For a simple example, read Apprentices p. 41: "Each Minor Hermetic Virtue the character already possesses adds +3 to the Target Level, and each Major Hermetic Virtue adds +9."
This plainly and simply states, that it is harder to teach a Hermetic Virtue to an apprentice from the Rhine Tribunal, after he has had his Eichengilde Training in Durenmar, hence has now the Minor Hermetic Virtue Eichengilde Training (GotF p. 20). Or after he has been given - somehow - an item producing Vis, hence has now the Minor Hermetic Virtue Personal Vis Source. Or after he – again somehow – got famous, hence has the Minor Hermetic Virtue Hermetic Prestige.
I don’t believe that you would want to bind authors to this.Usually with ArM5 this is cause for errata – but with Apprentices there won’t be such, for the reason Matt has given.
Cheers
That seems a trival sort of problem, though, for a future writer. I mean, on the level of "You can't really define any covenants in Covenants, because it is not the Tribunal book."* or "You can't actually use Hermetic Architecture to build a flying castle for that flying castle thing.", "Where does Bob get the extra +3 bonus from?" is kind of small biscuits. I mean, I may not be understanding the problem, but it seems kind of minor compared to "You villain is a demon. You realise demons aren't able to engage in long term planning, because the requires the virtue of patience, right?".

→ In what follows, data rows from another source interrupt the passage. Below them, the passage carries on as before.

(** [save_resume_point] *)
Definition save_resume_point (s : Store) (now : Z) (identity : SessionIdentity) (point : RunResumePoint) :
    res (option RunResumePoint * Store) :=
  match safe_resume_point point with
  | None => Ok (None, s)
  | Some checked =>
      if negb (bool_decide (rp_identity checked = identity)) then Ok (None, s)
      else
        let point_bytes := byte_len (model_dump_json checked) in
        if max_resume_point_bytes limits <? point_bytes then Ok (None, s)
        else
          let s := expire_resume_points now s in
          let key := (identity, rp_run_id checked) in
          match dget key (s_run_claims s), s_sessions s !! identity with
          | Some claim, Some record =>
              if negb (bool_decide (cl_state claim = claim_active)) || (cl_expires_at claim <=? now)
                 || bool_decide (key ∈ s_run_stops s)
                 || negb ((0 <=? now - rp_created_at checked) && (now - rp_created_at checked <? RESUME_POINT_TTL))
                 || negb (rp_memory_invalidated_revision checked =? sr_memory_invalidated_revision record)
                 || negb (bool_decide (rp_memory_source_versions checked = sr_memory_source_versions record))
                 || match dget key (s_resume_points s) with
                    | None => false
                    | Some prior => rp_created_at checked <? rp_created_at prior
                    end
              then Ok (None, s)
              else
                let! s := trim_resume_points identity key
                  (with_resume (dset key checked (s_resume_points s)) (<[ key := point_bytes ]> (s_resume_point_bytes s)) s) in
                Ok (Some checked, s)
          | _, _ => Ok (None, s)
          end
  end.
Definition demo_point : RunResumePoint :=
  MkResumePoint demo_id "run-1" (JObj
    [("message_digest", JStr demo_digest); ("input", JNull); ("conversation", JObj [("messages", JList [])]);
     ("resume_state", JObj [("source_run_id", JStr "run-1"); ("workflow_state", JNull); ("observations", JList []);
       ("iterations_used", JInt 0); ("tool_calls_used", JInt 0); ("call_ids", JList []);
       ("prompt_digest", JStr demo_digest); ("route_key", JStr "route")])]) 2 {[ "orders" := 2 ]} 5.

Lemma resume_cache_is_bounded_witness :
  value_of (save_resume_point default_limits (store_of demo_answer) 10 demo_id demo_point) = Some (Some demo_point) /\
  exists r s', save_resume_point default_limits (store_of demo_answer) 10 demo_id demo_point = Ok (r, s') /\
    cache_ok default_limits s' /\ (forall q, r = Some q -> dget (demo_id, rp_run_id q) (s_resume_points s') = Some q).
Proof.
  split; [vm_cast_no_check (eq_refl (Some (Some demo_point)))|].
  apply (resume_cache_is_bounded default_limits (store_of demo_answer) 10 demo_id demo_point).
  - vm_cast_no_check (eq_refl (Ok default_limits)).
  - apply demo_reachable.
Defined.
End SessionProps.
Lemma observed_ok_grows os ts log os' ts' evs :
  observed_ok (MkSystem os ts log) -> grows os log os' evs -> observed_ok (MkSystem os' ts' (log ++ evs)).
Proof.
  intros Hok [Hk Hn] s r [Hin|Hin]%elem_of_app; [|by apply Hn]. by apply (outcome_ok_mono os); [|apply Hok].
Qed.

Lemma register_grows s o o' label d e os log :
  os !! s = Some o -> Contract.register fl o label d = inr (o', e) -> grows os log (<[ s := o' ]> os) [Added s e].
Proof.
  intros Ho Hr. split; [|by intros s' r [=]%list_elem_of_singleton]. apply (settled_kept_insert _ _ o); [done|].
  unfold Contract.register in Hr. destruct (Contract.fl_label fl label); [done|]. by destruct (Contract.ow_phase o); simplify_eq.
Qed.

Lemma reachable_observed y : reachable y -> observed_ok y.
Proof.
  revert y. apply reachable_ind; [by intros s r ?%not_elem_of_nil|].
  intros [os ts log] a y' Hreach%reachable_slots Hok Ha. simpl in Hreach.
  destruct a as [name|s label n|s name|s|s label n|i inp]; simpl in Ha.
  - destruct (Contract.new_owner fl name) as [x|o]; simplify_eq; [done|]. intros s r Hin.
    pose proof (outcome_ok_mono os log (os ++ [o]) [] s r (settled_kept_app _ _) (Hok s r Hin)) as Hm.
    by rewrite app_nil_r in Hm.
  - destruct (os !! s) as [o|] eqn:Ho; [|done]. destruct (Contract.register fl o label (CallOf n)) as [x|[o' e]] eqn:Hr;
      simplify_eq; [done|]. eapply observed_ok_grows; [exact Hok|]. by eapply register_grows.
  - destruct (Contract.fl_children fl); [|done]. destruct (os !! s) as [o|] eqn:Ho; [|done].
    destruct (Contract.new_child fl s name) as [x|[c label]]; simplify_eq; [done|].
    destruct (Contract.register fl o label (CloseOf (length os))) as [x|[o' e]] eqn:Hr; simplify_eq; [done|].
    eapply observed_ok_grows; [exact Hok|]. destruct (register_grows s o o' label _ e os log Ho Hr) as [Hk Hn].
    split; [|by intros s' r [=]%list_elem_of_singleton]. intros s' r Hs. by apply settled_kept_app, Hk.
  - destruct (call_close s [] os) as [[[t' os'] evs]|] eqn:Hc; simplify_eq. eapply observed_ok_grows; [exact Hok|].
    by eapply call_close_grows.
  - destruct (Contract.fl_children fl); [|done]. destruct (os !! s) as [o|]; [|done].
    destruct (Contract.guard_open fl o); by simplify_eq.
  - destruct (ts !! i) as [t|] eqn:Hi; [|done]. destruct (step_task inp t os) as [[[t' os'] evs]|] eqn:Hs; simplify_eq.
    destruct (frames_split ts i t Hi) as (F1 & F2 & HF & _). rewrite HF in Hreach.
    eapply observed_ok_grows; [exact Hok|]. by eapply step_task_grows.
Qed.
End Outcomes.
(* ===== verification/PluginGraph.v ===== *)
(** * Planning a set of plugins ([plugins/graph.py])

    [PluginPlanner.plan] checks every source, indexes plugins, services and
    contributions, resolves the requirements and orders the plugins with Kahn's
    algorithm over a heap.  Sections [Kahn] and [Planner] are the two halves. *)
From S2P Require Import Prelude PyText Json PluginModels.
Open Scope string_scope.
Open Scope list_scope.

(** ** Results of planning: a [PluginPlanError], or an exception of a library call *)
Inductive plan_exn : Type := PlanError (e : PluginError) | Crash (e : exn).

Definition planned (A : Type) : Type := plan_exn + A.

Definition refuse {A : Type} (code : PluginErrorCode) (detail : list string) : planned A :=
  inl (PlanError (MkPluginError code detail)).

Definition crash {A : Type} (m : res A) : planned A :=
  match m with Ok a => inr a | Raise e => inl (Crash e) end.

(** ** Dictionaries and heaps *)

(** [d[k] = f(d[k])] for a present key *)
Fixpoint dalter {V : Type} (f : V -> V) (k : string) (d : dict string V) : dict string V :=
  match d with
  | [] => []
  | (k', v) :: d => if decide (k = k') then (k', f v) :: d else (k', v) :: dalter f k d
  end.

Lemma dget_dalter {V : Type} (f : V -> V) k d k' :
  dget k' (dalter f k d) = if decide (k' = k) then f <$> dget k' d else dget k' d.
Proof.
  induction d as [|[k1 v1] d IH]; simpl; [by case_decide|]. destruct (decide (k = k1)) as [->|Hne]; simpl.
  - by repeat case_decide.
  - rewrite IH. destruct (decide (k' = k1)) as [->|]; [|done]. by rewrite decide_False by done.
Qed.

Lemma dalter_keys {V : Type} (f : V -> V) k d : (dalter f k d).*1 = d.*1.
Proof. induction d as [|[k1 v1] d IH]; csimpl; [done|]. case_decide; csimpl; [done|by rewrite IH]. Qed.

(** A [heapq] heap of strings, by its contents in ascending order *)
Fixpoint heappush (x : string) (heap : list string) : list string :=
  match heap with
  | [] => [x]
  | y :: heap => if decide (String.le x y) then x :: y :: heap else y :: heappush x heap
  end.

- None of these are actual quotes, but they are real writing challenges I've faced when writing some of the books. I'm not sure the problem presented has the same sort of "Damn, start again. No. Can't start again. Start -thinking- about starting again." quality to it.
Assuming there's a situation where there's a dramatic necessity to know how all of this fit together for an NPC in a book (which seems a tall ask since we usually don't stat magi, let alone apprentices), If it causes too many problems, it'll get errated. If it doesn't, it doesn't. We could just retcon the Eichengilde Training so that it has some mystic mumbojumbo that makes it easier, or something. I admit I'd need to look up Eichengilde Training, because I can't recall what it is. I've not played a game set in the Rhine in real-life years. Other authors work on that stuff, and I tend to rework real life historical documents, so this may not be a workable solution. Working on the basic assumption David's not an idiot, if this causes problems, he won't carry it around like a dead albatross: something will be done.
It basically looks like a comic book continuity problem: either you are the sort of fan who says "The authors suck, none of this stuff links together and therefore it is all crap." or you say "How do we link all this stuff together with fancfic?" The writers, by the nature of the thing we are doing, have to be guys in the second set. So, if there's a problem, and we can't just let it go, eventually someone will fix it. The idea that the book breaks canon because it has troupe input seems a bit, well, unlikely, given some of the stuff I pulled in Covenants. All of that unreliable narrator / ask your troupe stuff actually makes it easier for an author to come in later and say "There's no rule against X, and X is cool, so watch me do X."
So, although I've not seen the specific example, I have to say I'm realtively sanguine about canon surviving. What you do at your own table is something outside that. I, for example, prefer to play diceless.